### Necessary files

This is the audio package Riley mentioned and it's pretty easy so I thought it's worth a shot. You'll need vosk (pip install vosk). This is full on audio recognition but it seemed easier to start here than to distinguish signals...

Additionally, you'll need the neural network ideally the small english model which can be found at this [link](https://alphacephei.com/vosk/models)

In [50]:
# relevant packages
from vosk import Model, KaldiRecognizer, SetLogLevel
import sys
import os
import wave
import subprocess
import json
import numpy as np

SetLogLevel(0)

if not os.path.exists("model"):
    print ("Please download the model from https://alphacephei.com/vosk/models and unpack as 'model' in the current folder.")
    exit (1)

### Convert input to string

The following is the Vosk code to convert our wav files to a list of strings. This assumes the input is one channel with a sampling rate of 16000 and converted out of Vox ADPCM (just to wac or 16 bit PCM). This does fairly well, make sure to add a low pass filter onto the audio. Additionally, I added my code for getting the edit distance because the translation will certainly have errors and it's a good way of comparing.

In [67]:
# convert audio from a wavefile e.g. "example.wav" to 
def wav2str(filename):
    sample_rate=16000
    # this should be the name
    model = Model("modelsmall")
    rec = KaldiRecognizer(model, sample_rate)
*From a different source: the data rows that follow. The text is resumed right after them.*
(* ===== verification/OutboxSafety.v ===== *)
(** * Safety of the outbox

    An event is leased to one delivery at a time, is not delivered again once it is finished, and
    is never dropped to make room before it is; a delivery pass sends what it has just claimed. *)

From Stdlib Require Import ZArith Lia Bool Ascii Floats.
From stdpp Require Import base strings option list.
From S2P Require Import Prelude Effects JsNumber JsObject JsValue JsText RiskState Execution ExecutionJournal Outbox.

Local Open Scope nat_scope.

(** ** Transactions *)

(** What a transaction does with a scope's entry. *)
Inductive OutboxStep :=
  | Claim (d : DeliveryDraws) (id : string)
  | Acknowledge (d : DeliveryDraws) (source : NotificationSource) (claimed : MonitoringNotification) (delivered : bool)
  | Enqueue (id : string) (notice : Notice) (now : number) (expiresAt : option number)
  | CancelTriggers (revisions : list string) (now : number)
  | RecordObservation (source : NotificationSource) (now : number) (observedAt : option number) (failed : bool).

(** The event that is claimed, and the entry; an error leaves it as it was. *)
Definition perform_step (step : OutboxStep) (entry : MonitoringScopeState) : option MonitoringNotification * MonitoringScopeState :=
  match step with
  | Claim d id => claim_in d id entry
  | Acknowledge d source claimed delivered => (None, acknowledge_in d source claimed delivered entry)
  | Enqueue id notice now expiresAt =>
      (None, match enqueueMonitoringNotification id notice now expiresAt entry with Ok entry' => entry' | Throw _ => entry end)
  | CancelTriggers revisions now => (None, cancelTriggerNotifications revisions now entry)
  | RecordObservation source now observedAt failed => (None, recordMonitoringObservation source now observedAt failed entry)
  end.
    wf = wave.open(filename, "rb")
    if wf.getnchannels() != 1 or wf.getsampwidth() != 2 or wf.getcomptype() != "NONE":
        print ("Audio file must be WAV format mono PCM.")
        exit (1)


    results = []
    subs = []
    while True:
        data = wf.readframes(4000)
        if len(data) == 0:
            break
        if rec.AcceptWaveform(data):
            results.append(rec.Result())
    results.append(rec.FinalResult())

    Strings = []
    for i, res in enumerate(results):
        jres = json.loads(res)
        if not 'result' in jres:
            continue
        words = jres['result']
        for j in range(len(words)):
            Strings.append(words[j]['word'])
        
    return Strings

# to compare two lists
def edit_dist(A, B):
    if len(A) <= len(B):                 # convenient notation to organize
        shorter,longer = A,B
    else:
        shorter,longer = B,A

    a = np.zeros((2,len(shorter) + 1), dtype=int) # matrix of values
    
    # get the first row
    for i in range(len(shorter)+1):
        a[0][i] = i                      # 0th row
    
    # get the rest of the rows
    for j in range(1,len(longer)+1):
        a[1][0] = j                          # first column
        for i in range(1,len(shorter)+1):
            a[1][i] = min([a[0][i-1] + (longer[j-1] != shorter[i-1]),
                           a[0][i] + 1,
                           a[1][i-1] + 1])
        a[0] = a[1]                          # push row back
    
    return(a[0][len(shorter)])           # return last value

In [68]:
one,two,three = wav2str('Recordings/tsent1.wav'),wav2str('Recordings/tsent2.wav'),wav2str('Recordings/tsent3.wav')
# one and two are close, three is perfect:
print(one,two,three)
X = [one, two, three ]
for i in range(len(X)):
    for j in range(len(X)):
        print(edit_dist(X[i],X[j]))

['sentence', 'number', 'one'] ['a', 'sentence', 'number', 'two'] ['test', 'sentence', 'number', 'three']
0
2
2
2
0
2
2
2
0


In [76]:
# me saying 'test command 1' through TBS2

wav2str('Recordings/tbs2test1-1.wav'),wav2str('Recordings/tbs2test1-2.wav')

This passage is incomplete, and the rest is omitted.